(Beginning of Information)

Lemma parse_cons a rest : wf_raw a -> parseAttrs (pad a ++ rest) = cons (attr_of a) <$> parseAttrs rest.
Proof.
  intros (Hl & Hg & Hb). unfold parseAttrs at 1. cbn [parse_from].
  pose proof (nlAlign_bounds (length a)) as Hal.
  assert (Hlen : length (pad a ++ rest) = (nlAlign (length a) + length rest)%nat) by (by rewrite length_app, pad_length).
  unfold nlaHdrLen in *. destruct (Nat.ltb_spec (length (pad a ++ rest)) 4); [lia|].
  assert (E16 : get16 (pad a ++ rest) = Z.of_nat (length a)).
  { unfold pad, get16. rewrite <- app_assoc, get_app by lia. exact Hg. }
  rewrite E16, Nat2Z.id. destruct (Nat.ltb_spec (length a) 4), (Nat.ltb_spec (length (pad a ++ rest)) (length a));
    try lia. cbn [orb].
  assert (Etk : take (length a) (pad a ++ rest) = a) by (unfold pad; by rewrite <- app_assoc, take_app_length).
  assert (Ety : get16 (drop 2 (pad a ++ rest)) = get16 (drop 2 a)).
  { unfold pad, get16. rewrite <- app_assoc, drop_app_le by lia. apply get_app. rewrite length_drop. lia. }
  rewrite Etk, Ety. pose proof (after_pad a rest) as Hap. unfold after in Hap. rewrite Hap.
  unfold parseAttrs. rewrite (parse_fuel (length (pad a ++ rest)) (S (length rest))) by lia.
  by destruct (parse_from (S (length rest)) rest).
Qed.
Lemma parse_raws l : Forall wf_raw l -> parseAttrs (concat (map pad l)) = Some (map attr_of l).
Proof.
  induction 1 as [|a l Ha Hl IH]; [done|]. cbn [map concat]. by rewrite parse_cons, IH.
Qed.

(End of Information)

## What to produce:
Using the material above, filter for lines holding "Lemma" and copy each one.

## Exercise solution:
Lemma parse_cons a rest : wf_raw a -> parseAttrs (pad a ++ rest) = cons (attr_of a) <$> parseAttrs rest.
Lemma parse_raws l : Forall wf_raw l -> parseAttrs (concat (map pad l)) = Some (map attr_of l).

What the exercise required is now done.